:: What this task involves ::
Each line of the entries that mentions the string "bitcoin" needs to be reported.

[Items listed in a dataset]
-=-=-

(** X14. Whatever calls were made, a scheduler holds as many
    confirmation times as orders, and every order it holds has status
    "Scheduled", a delivery time later than its creation time, and an
    identifier that starts with "SCH". *)
Theorem scheduler_invariant (self : OrderScheduler.t) :
  OrderScheduler.reachable strftime total_seconds format_2f self ->
  List.length (OrderScheduler.confirmation_times self)
  = List.length (OrderScheduler.scheduled_orders self)
  /\ Forall (fun o =>
               OrderScheduler.status o = "Scheduled"
               /\ (OrderScheduler.created_at o
                   < OrderScheduler.scheduled_time o)%Z
               /\ String.prefix "SCH" (OrderScheduler.order_id o) = true)
            (OrderScheduler.scheduled_orders self).
Proof.
  induction 1 as [|w self user_id items delivery_time _ [IHlen IHall]].
  - split; [reflexivity|constructor].
  - unfold OrderScheduler.schedule_order.
    destruct (Z.leb_spec delivery_time (OrderScheduler.current_time w))
      as [Hle|Hlt]; cbn [snd]; [auto|].
    cbn [OrderScheduler.scheduled_orders OrderScheduler.confirmation_times].
    rewrite !length_app, IHlen. split; [reflexivity|].
    apply Forall_app. split; [exact IHall|].
    constructor; [|constructor].
    cbn [OrderScheduler.status OrderScheduler.created_at
         OrderScheduler.scheduled_time OrderScheduler.order_id].
    repeat split; [exact Hlt|].
    apply prefix_spec. eexists. reflexivity.
Qed.

End SchedulerProperties.

Lemma schedule_order_step_witness :
  exists o,
    OrderScheduler.scheduled_orders
      (snd (OrderScheduler.schedule_order
              (fun _ _ => "") (fun _ => S754_zero false) (fun _ => "")
              (OrderScheduler.MkWorld 0 1 900000 4242) OrderScheduler.init
              "USER123" ["Burger"; "Fries"] 7200000000))
    = ([] ++ [o])%list
    /\ OrderScheduler.order_id o = "SCH4242".
Proof.
  destruct (proj2 (proj2
    (schedule_order_step (fun _ _ => "") (fun _ => S754_zero false) (fun _ => "")
       (OrderScheduler.MkWorld 0 1 900000 4242) OrderScheduler.init
       "USER123" ["Burger"; "Fries"] 7200000000)) ltac:(cbn; lia))
    as [o [Ho _]].
  exists o. split; [exact Ho|].
  cbn in Ho. injection Ho as <-. reflexivity.
Defined.

Lemma scheduler_invariant_witness :
  let accepted :=
    snd (OrderScheduler.schedule_order
           (fun _ _ => "") (fun _ => S754_zero false) (fun _ => "")
           (OrderScheduler.MkWorld 0 1 900000 4242) OrderScheduler.init
           "USER123" ["Burger"; "Fries"] 7200000000) in
  let self :=
    snd (OrderScheduler.schedule_order
           (fun _ _ => "") (fun _ => S754_zero false) (fun _ => "")
           (OrderScheduler.MkWorld 1000000 1000001 1900000 1234) accepted
           "USER123" ["Pizza"] 0) in
  List.length (OrderScheduler.scheduled_orders self) = 1%nat
  /\ List.length (OrderScheduler.confirmation_times self)
     = List.length (OrderScheduler.scheduled_orders self)
  /\ Forall (fun o =>
               OrderScheduler.status o = "Scheduled"
               /\ (OrderScheduler.created_at o
                   < OrderScheduler.scheduled_time o)%Z
               /\ String.prefix "SCH" (OrderScheduler.order_id o) = true)
            (OrderScheduler.scheduled_orders self).
Proof.
  cbv zeta. split; [reflexivity|].
  apply (scheduler_invariant
           (fun _ _ => "") (fun _ => S754_zero false) (fun _ => "")).
  apply OrderScheduler.reach_schedule, OrderScheduler.reach_schedule,
    OrderScheduler.reach_init.
Defined.

Lemma pretty_four_digits (d : Z) :
  (1000 <= d <= 9999)%Z -> String.length (pretty d) = 4%nat.
Proof.
  intros Hd.
  assert (Hall : forallb (fun n => (String.length (pretty n) =? 4)%nat)
                         (seqZ 1000 9000) = true)
    by (vm_compute; reflexivity).
  rewrite forallb_forall in Hall.
  apply Nat.eqb_eq, Hall, list_elem_of_In, elem_of_seqZ. lia.
Qed.

(** X15. The identifier of a scheduled order is "SCH" followed by the
    four digits of the number drawn, seven characters in all; two
    accepted orders get the same identifier exactly when the same number
    was drawn, and [schedule_order] accepts the second one all the same:
    nothing keeps identifiers apart. *)
Theorem order_id_from_draw (strftime : string -> Z -> string)
    (total_seconds : Z -> spec_float) (format_2f : spec_float -> string)
    (w1 w2 : OrderScheduler.world) (self : OrderScheduler.t)
    (user1 user2 : string) (items1 items2 : list string) (time1 time2 : Z) :
  (1000 <= OrderScheduler.draw w1 <= 9999)%Z ->
  (OrderScheduler.current_time w1 < time1)%Z ->
  (OrderScheduler.current_time w2 < time2)%Z ->
  let r1 := OrderScheduler.schedule_order strftime total_seconds format_2f
              w1 self user1 items1 time1 in
  let r2 := OrderScheduler.schedule_order strftime total_seconds format_2f
              w2 (snd r1) user2 items2 time2 in
  (exists digits, fst r1 !! "order_id" = Some (VStr ("SCH" ++ digits))
                  /\ String.length digits = 4%nat
                  /\ digits = pretty (OrderScheduler.draw w1))
  /\ fst r2 !! "success" = Some (VBool true)
  /\ (fst r1 !! "order_id" = fst r2 !! "order_id"
      <-> OrderScheduler.draw w1 = OrderScheduler.draw w2).
Proof.
  intros Hd H1 H2. cbv zeta. unfold OrderScheduler.schedule_order.
  rewrite (proj2 (Z.leb_gt _ _) H1), (proj2 (Z.leb_gt _ _) H2).
  cbn [fst snd OrderScheduler.order_id].
  rewrite !(lookup_insert_ne _ "success" "order_id") by discriminate.
  rewrite !lookup_insert_eq.
  split; [|split].
  - eexists. split; [reflexivity|]. split; [|reflexivity].
    apply pretty_four_digits. exact Hd.
  - reflexivity.
  - split.
    + intros [= Heq]. apply (inj pretty). exact Heq.
    + intros ->. reflexivity.
Qed.

Lemma order_id_from_draw_witness :
  fst (OrderScheduler.schedule_order
         (fun _ _ => "") (fun _ => S754_zero false) (fun _ => "")
         (OrderScheduler.MkWorld 0 1 900000 4242)
         (snd (OrderScheduler.schedule_order
                 (fun _ _ => "") (fun _ => S754_zero false) (fun _ => "")
                 (OrderScheduler.MkWorld 0 1 900000 4242) OrderScheduler.init
                 "USER1" ["Burger"] 5))
         "USER2" ["Pizza"] 9) !! "success"
  = Some (VBool true).
Proof.
  refine (proj1 (proj2
    (order_id_from_draw (fun _ _ => "") (fun _ => S754_zero false) (fun _ => "")
       (OrderScheduler.MkWorld 0 1 900000 4242)
       (OrderScheduler.MkWorld 0 1 900000 4242)
       OrderScheduler.init "USER1" "USER2" ["Burger"] ["Pizza"] 5 9 _ _ _)));
    cbn; lia.
Defined.

(** ** Several payments through one object *)

Lemma process_all_calls {G} `{Gateway G}
    (requests : list (dict * string * dict)) :
  forall self : PaymentProcessing (Spy G),
    available_gateways self = ["credit_card"; "paypal"] ->
    calls (gateway (snd (process_all self requests)))
    = (calls (gateway self)
       ++ List.map request_call (List.filter request_supported requests))%list
    /\ List.length (fst (process_all self requests)) = List.length requests.
Proof.
  induction requests as [|[[order m] details] rest IH]; intros self Hav.
  - cbn. rewrite app_nil_r. auto.
  - cbn [process_all].
    destruct (process_payment self order m details) as [r self'] eqn:Ep.
    assert (Hself' :
      available_gateways self' = ["credit_card"; "paypal"]
      /\ calls (gateway self')
         = (calls (gateway self)
            ++ (if request_supported (order, m, details)
                then [request_call (order, m, details)] else []))%list).
    { unfold request_supported. cbn [fst snd].
      destruct (decide (m ∈ ["credit_card"; "paypal"])) as [Hm|Hm].
      - rewrite (bool_decide_eq_true_2 _ Hm).
        rewrite process_payment_supported in Ep by (rewrite Hav; exact Hm).
        cbv zeta in Ep. rewrite spy_process in Ep. cbn [fst snd] in Ep.
        injection Ep as _ <-. cbn. auto.
      - rewrite (bool_decide_eq_false_2 _ Hm).
        rewrite process_payment_unsupported in Ep by (rewrite Hav; exact Hm).
        injection Ep as _ <-. rewrite app_nil_r. auto. }
    destruct Hself' as [Hav' Hcalls'].
    destruct (IH self' Hav') as [IHc IHl].
    destruct (process_all self' rest) as [rs self''].
    cbn [fst snd List.length List.filter] in *.
    rewrite IHc, Hcalls', IHl. split; [|reflexivity].
    destruct (request_supported (order, m, details));
      cbn [List.map]; rewrite <- app_assoc; reflexivity.
Qed.

(** X16. Over any run of payments through one [PaymentProcessing]
    object, the gateway is invoked for exactly the requests with a
    supported method, once each and in their order, with the method, the
    details and the order's total of each; requests with another method
    never reach it. Every request gets a result. *)
Theorem gateway_sees_supported_requests {G} `{Gateway G} (g : G)
    (requests : list (dict * string * dict)) :
  let run := process_all (PaymentProcessing_init (MkSpy g [])) requests in
  calls (gateway (snd run))
  = List.map request_call (List.filter request_supported requests)
  /\ List.length (fst run) = List.length requests.
Proof.
  cbv zeta.
  destruct (process_all_calls requests (PaymentProcessing_init (MkSpy g []))
              eq_refl) as [Hc Hl].
  split; [exact Hc|exact Hl].
Qed.

(** Three payments, the second with a method that is not supported. *)
Example gateway_sees_two_of_three :
  calls (gateway (snd (process_all
    (PaymentProcessing_init (MkSpy FakePaymentGateway_init []))
    [({[ "total_amount" := float_50 ]}, "paypal", ∅);
     ({[ "total_amount" := float_50 ]}, "bitcoin", ∅);
     (∅, "credit_card", {[ "card_number" := VStr "1111222233334444" ]})])))
  = [Call "paypal" ∅ float_50;
     Call "credit_card" {[ "card_number" := VStr "1111222233334444" ]} (VInt 0)].
Proof. vm_compute. reflexivity. Qed.

(** ** Instances of the properties *)

Lemma fake_gateway_outcome_shape_witness :
  exists r : outcome,
    process FakePaymentGateway_init "bitcoin" ∅ (VInt 0)
    = (Return r, FakePaymentGateway_init)
    /\ r !! "status" = Some "failure" /\ is_Some (r !! "message").
Proof.
  destruct (fake_gateway_outcome_shape FakePaymentGateway_init "bitcoin" ∅ (VInt 0))
    as [r [Hr [[[Hs _]|[Hs [Hm _]]] Hiff]]].
  - exfalso. apply Hiff in Hs. destruct Hs as [[Hs _]|Hs]; discriminate.
  - exists r. auto.
Defined.

Lemma method_rejection_agrees_witness :
  fst (process_payment (PaymentProcessing_init FakePaymentGateway_init)
         {[ "total_amount" := float_50 ]} "bitcoin" ∅)
  = Return "Error: Invalid payment method".
Proof.
  apply (proj1 (method_rejection_agrees FakePaymentGateway_init
                  {[ "total_amount" := float_50 ]} "bitcoin" ∅)).
  vm_compute. reflexivity.
Defined.

Lemma process_payment_raises_iff_witness :
  fst (process_payment
         (PaymentProcessing_init (Stub {[ "transaction_id" := "t1" ]}))
         ∅ "paypal" ∅)
  = Raise (KeyError "status").
Proof.
  apply (proj2 (process_payment_raises_iff
                  (Stub {[ "transaction_id" := "t1" ]}) ∅ "paypal" ∅
                  (KeyError "status"))).
  split.
  - apply elem_of_cons. right. apply elem_of_cons. left. reflexivity.
  - right. exists {[ "transaction_id" := "t1" ]}.
    split; [reflexivity|]. left. split; reflexivity.
Defined.

Lemma validate_credit_card_raises_iff_witness :
  validate_credit_card
    {[ "card_number" := VInt 1234567812345678;
       "expiry_date" := VStr "12/25"; "cvv" := VStr "123" ]}
  = Raise (len_error (VInt 1234567812345678)).
Proof.
  apply (proj2 (proj1 (validate_credit_card_raises_iff
    {[ "card_number" := VInt 1234567812345678;
       "expiry_date" := VStr "12/25"; "cvv" := VStr "123" ]}
    (len_error (VInt 1234567812345678))))).
  split.
  - intros f Hf. unfold required_fields in Hf.
    repeat (apply elem_of_cons in Hf as [->|Hf];
            [eexists; split; vm_compute; reflexivity|]).
    inversion Hf.
  - left. eexists. split; [vm_compute; reflexivity|]. reflexivity.
Defined.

-=-=-

:: Task response ::
     ({[ "total_amount" := float_50 ]}, "bitcoin", ∅);
    process FakePaymentGateway_init "bitcoin" ∅ (VInt 0)
  destruct (fake_gateway_outcome_shape FakePaymentGateway_init "bitcoin" ∅ (VInt 0))
         {[ "total_amount" := float_50 ]} "bitcoin" ∅)
                  {[ "total_amount" := float_50 ]} "bitcoin" ∅)).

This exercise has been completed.